Sub-Retinal Impantation Instrument Accessories

Process, Packaging, and Surgical Instrument Design
Project Overview
During summers and winter breaks, I worked with a research group at the Mayo Clinic who was developing a new surgery in which they implanted a scaffold with STEM cells to repair holes in the retina. I was hired onto this team to support their development by creating designs and physical prototypes for processes to grow their cells on the scaffold in bulk, instrument geometries to prevent large surgical wounds from leaking fluids, methods for loading the scaffold into the implantation device, and packaging to safely store the instrument and keep the STEM cells alive.

Packaging

At Mayo Clinic, I designed a sterile, injection-moldable package for sub-retinal implants immersed in nutrient solution. The packaging allows aseptic handling, featuring iterations that refined the user interface for surgeons to handle the implant without direct contact. The design formed the basis for patent and publication work, highlighting its research and practical impact.

Wound Sealing

When doing eye surgery to implant or remove large objects, large incisions need to be made.

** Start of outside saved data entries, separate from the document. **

Lemma split_on_cons fuel sep s cur : exists t l, split_on fuel sep s cur = t :: l.
Proof.
  revert s cur. induction fuel as [|fuel IH]; intros [|c s] cur; cbn [split_on]; eauto.
  destruct (is_prefix sep (c :: s)); eauto.
Qed.

Lemma split_on_join fuel sep s cur :
  (length s <= fuel)%nat -> sep <> [] ->
  join_with sep (split_on fuel sep s cur) = cur ++ s /\ (length (split_on fuel sep s cur) <= length s + 1)%nat.
Proof.
  intros Hf Hsep. revert s cur Hf. induction fuel as [|fuel IH]; intros s cur Hf; [cbn; split; [done|lia]|].
  destruct s as [|c s]; cbn [split_on]; [cbn; by rewrite app_nil_r|]. destruct (is_prefix sep (c :: s)) eqn:E.
  - assert (Hd : (length (drop (length sep) (c :: s)) < length (c :: s))%nat).
    { rewrite length_drop. destruct sep; [done|cbn; lia]. }
    destruct (IH (drop (length sep) (c :: s)) [] ltac:(lia)) as [Hj Hl].
    destruct (split_on_cons fuel sep (drop (length sep) (c :: s)) []) as (t & l & Ht). rewrite Ht in *.
    split; [|cbn [length] in *; lia]. change (join_with sep (cur :: t :: l)) with (cur ++ sep ++ join_with sep (t :: l)).
    rewrite Hj. cbn [app]. by rewrite <- is_prefix_app.
  - destruct (IH s (cur ++ [c])) as [-> Hl]; [cbn in Hf; lia|]. cbn [length]. by rewrite <- app_assoc; split; [|lia].
Qed.

Lemma native_split_join s sep : len s < MAX_ARRAY_LENGTH -> join_with sep (native_split s (Some sep) MAX_ARRAY_LENGTH) = s.
Proof.
  intros Hs. unfold native_split. destruct sep as [|c sep].
  - rewrite take_ge by (rewrite length_map; lia). rewrite join_with_nil.
    clear Hs. induction s as [|d s IH]; [done|]. cbn. by rewrite IH.
  - destruct (split_on_join (length s) (c :: sep) s []) as [Hj Hl]; [done..|].
    by rewrite take_ge by lia.
Qed.

(** Joining what [split] gives with the separator gives the string back, for every
    separator, the empty one included, where a string with symbols beyond single units is
    split into its symbols. *)
Theorem split_join `{JsHost} (v : value) (sep : jstring) :
  len (toString v) < MAX_ARRAY_LENGTH ->
  exists l, split v (String sep) Undefined false = Ok l /\ join_with sep l = toString v.
Proof.
  intros Hs. unfold split. cbn [truthy andb is_undefined is_nil].
  change (MAX_ARRAY_LENGTH =? 0) with false. cbn [negb]. rewrite andb_true_r.
  change (baseToString (String sep)) with sep. destruct (negb (len (toString v) =? 0)) eqn:E0; cbn [andb].
  - destruct (bool_decide (String sep = String []) && test reHasComplexSymbol (toString v)) eqn:E.
    + apply andb_true_iff in E as [[= ->]%bool_decide_eq_true _].
      assert (Hne : toString v <> []) by (by intros Hn; rewrite Hn in E0).
      rewrite stringToArray_symbols by done. cbn [not_null mbind result_bind].
      destruct (symbols_make (toString v)) as (Hc & Hl & _).
      eexists. split; [reflexivity|]. rewrite join_with_nil. unfold castSlice.
      change (default ?a (Some ?e)) with e. rewrite length_map.
      destruct (Z.leb_spec (len (symbols (toString v))) MAX_ARRAY_LENGTH); [|lia]. cbn [Z.eqb andb].
      rewrite List.map_map. unfold join_empty. cbn [List.map concat]. rewrite <- Hc at 2. f_equal.
      rewrite <- (List.map_id (symbols (toString v))) at 2. apply List.map_ext. intros. by rewrite app_nil_r.
    + eexists. split; [reflexivity|]. by apply native_split_join.
  - eexists. split; [reflexivity|]. by apply native_split_join.
Qed.

Lemma split_join_witness :
  exists l, split (H := plain_host) (String (str "a-b-c")) (String (str "-")) Undefined false = Ok l /\
            join_with (str "-") l = str "a-b-c".
Proof. apply (split_join (H := plain_host) (String (str "a-b-c")) (str "-")). vm_compute. reflexivity. Defined.

(** ** Truncating *)

Lemma exec_from_app r total s before m rest :
  exec_from r total s = Some (before, m, rest) -> s = before ++ m ++ rest /\ (min_len r <= length m)%nat.
Proof.
  revert before. induction s as [|c s IH]; intros before; cbn [exec_from];
    (destruct (match_here r total _) as [[m' rest']|] eqn:E; [intros [= <- <- <-]; by apply match_here_app in E|]); [done|].
  destruct (exec_from r total s) as [[[b' m'] rest']|]; [|done]. intros [= <- -> ->].
  destruct (IH b' eq_refl) as [-> Hm]. done.
Qed.

(** The loop over the matches ends when no match is empty. *)
Lemma last_match_ends r total s i newEnd :
  (1 <= min_len r)%nat -> 0 <= i -> 0 <= default 0 newEnd -> forall fuel, (length s < fuel)%nat ->
  exists e, last_match fuel r total s i newEnd = Some e /\ 0 <= default 0 e.
Proof.
  intros Hr Hi Hn fuel. revert s i newEnd Hi Hn. induction fuel as [|fuel IH]; intros s i newEnd Hi Hn Hf; [lia|].
  cbn [last_match]. destruct (exec_from r total s) as [[[b m] rest]|] eqn:E; [|by exists newEnd].
  apply exec_from_app in E as [-> Hm]. destruct m as [|c m]; [cbn in Hm; lia|].
  rewrite !length_app in Hf. cbn [length] in Hf. apply IH; cbn; lia.
Qed.

Lemma string_slice_prefix s e : 0 <= e -> string_slice s 0 (Some e) = take (Z.to_nat e) s.
Proof.
  intros He. unfold string_slice. change (default ?a (Some e)) with e.
  destruct (Z.ltb_spec 0 0), (Z.ltb_spec e 0); try lia. rewrite (Z.min_l 0), Z.sub_0_r, drop_0 by lia.
  destruct (Z.le_ge_cases e (len s)); [by rewrite Z.min_l by lia|]. rewrite !take_ge; [done|lia|lia].
Qed.

(** [truncate] returns for every separator that is absent, a string, or a regular
    expression with no empty match. A plain string that fits is returned as it is; a longer
    one gives a prefix of it followed by the omission, no longer than the given length, or
    the omission alone. *)
Theorem truncate_bound `{JsHost} (v : value) (o : truncate_options) :
  let s := toString v in
  let length := match opt_length o with Some l => int l | None => DEFAULT_TRUNC_LENGTH end in
  let omission := match opt_omission o with Some w => baseToString w | None => DEFAULT_TRUNC_OMISSION end in
  test reHasComplexSymbol s = false -> test reHasComplexSymbol omission = false ->
  match opt_separator o with SepRegExp r => (1 <= min_len r)%nat | _ => True end ->
  exists r, truncate v (Some o) = Some (Ok r) /\
    if len s <=? length then r = s
    else exists k, r = take k s ++ omission /\ (r = omission \/ len r <= length).
Proof.
  intros s length omission Hs Ho Hsep. destruct o as [l w sep]. unfold truncate. cbn [opt_length opt_omission opt_separator] in *.
  fold s length omission. rewrite Hs. cbn [mjoin option_join].
  destruct (Z.leb_spec (len s) length); [by eexists|].
  assert (Hsize : stringSize omission = len omission) by (unfold stringSize; by rewrite Ho, andb_false_r). rewrite Hsize.
  destruct (Z.ltb_spec (length - len omission) 1); [exists omission; split; [done|]; exists O; cbn; auto|].
  set (e := length - len omission) in *. rewrite string_slice_prefix by lia.
  assert (Hcut : forall t, 0 <= t -> exists r, Some (Ok (E := exn) (string_slice (take (Z.to_nat e) s) 0 (Some t) ++ omission)) = Some (Ok r) /\
    exists k, r = take k s ++ omission /\ (r = omission \/ len r <= length)).
  { intros t Ht. rewrite string_slice_prefix by done. eexists. split; [reflexivity|].
    exists (Nat.min (Z.to_nat t) (Z.to_nat e)). rewrite take_take. split; [done|]. right.
    rewrite length_app, length_take. lia. }
  assert (Hwhole : exists r, Some (Ok (E := exn) (take (Z.to_nat e) s ++ omission)) = Some (Ok r) /\
    exists k, r = take k s ++ omission /\ (r = omission \/ len r <= length)).
  { eexists. split; [reflexivity|]. exists (Z.to_nat e). split; [done|]. right. rewrite length_app, length_take. lia. }
  destruct sep as [|sep|r]; [done|..].
  - destruct (negb _); [|done]. destruct (Z.ltb_spec (-1) (last_index_of (take (Z.to_nat e) s) sep)); [|done].
    apply Hcut. lia.
  - destruct (negb _); [|done].
    destruct (last_match_ends r (List.length (take (Z.to_nat e) s)) (take (Z.to_nat e) s) 0 None Hsep
      ltac:(lia) ltac:(cbn; lia) (S (List.length (take (Z.to_nat e) s))) ltac:(lia)) as (x & -> & Hx).
    cbn [mbind option_bind]. apply Hcut. destruct x; cbn in *; lia.
Qed.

The fluid inside of the eye leaks out of these incisions and requires a lot of fluid to be flowed back into the eye to maintain its pressure. I designed two different plugs that can be attached to the shaft of the surgical instrument to plug the incision and maintain the intraocular pressure.

Cell Growth Fixtures

In order to do several tests on a single piece of the implant scaffold material, I was asked to make a fixture that sectioned off small regions of the scaffold sheet with a watertight seal. I made two versions of this device, one for use in a standard 6 well plate which was their existing production method (as seen on the left) and one using a whole new plate that I designed to get more tests out of a single sheet ((as seen on the right). This proved difficult because there was a fine balance between enough pressure to create a waterproof seal and not too much that it destroys the fibrin scaffold.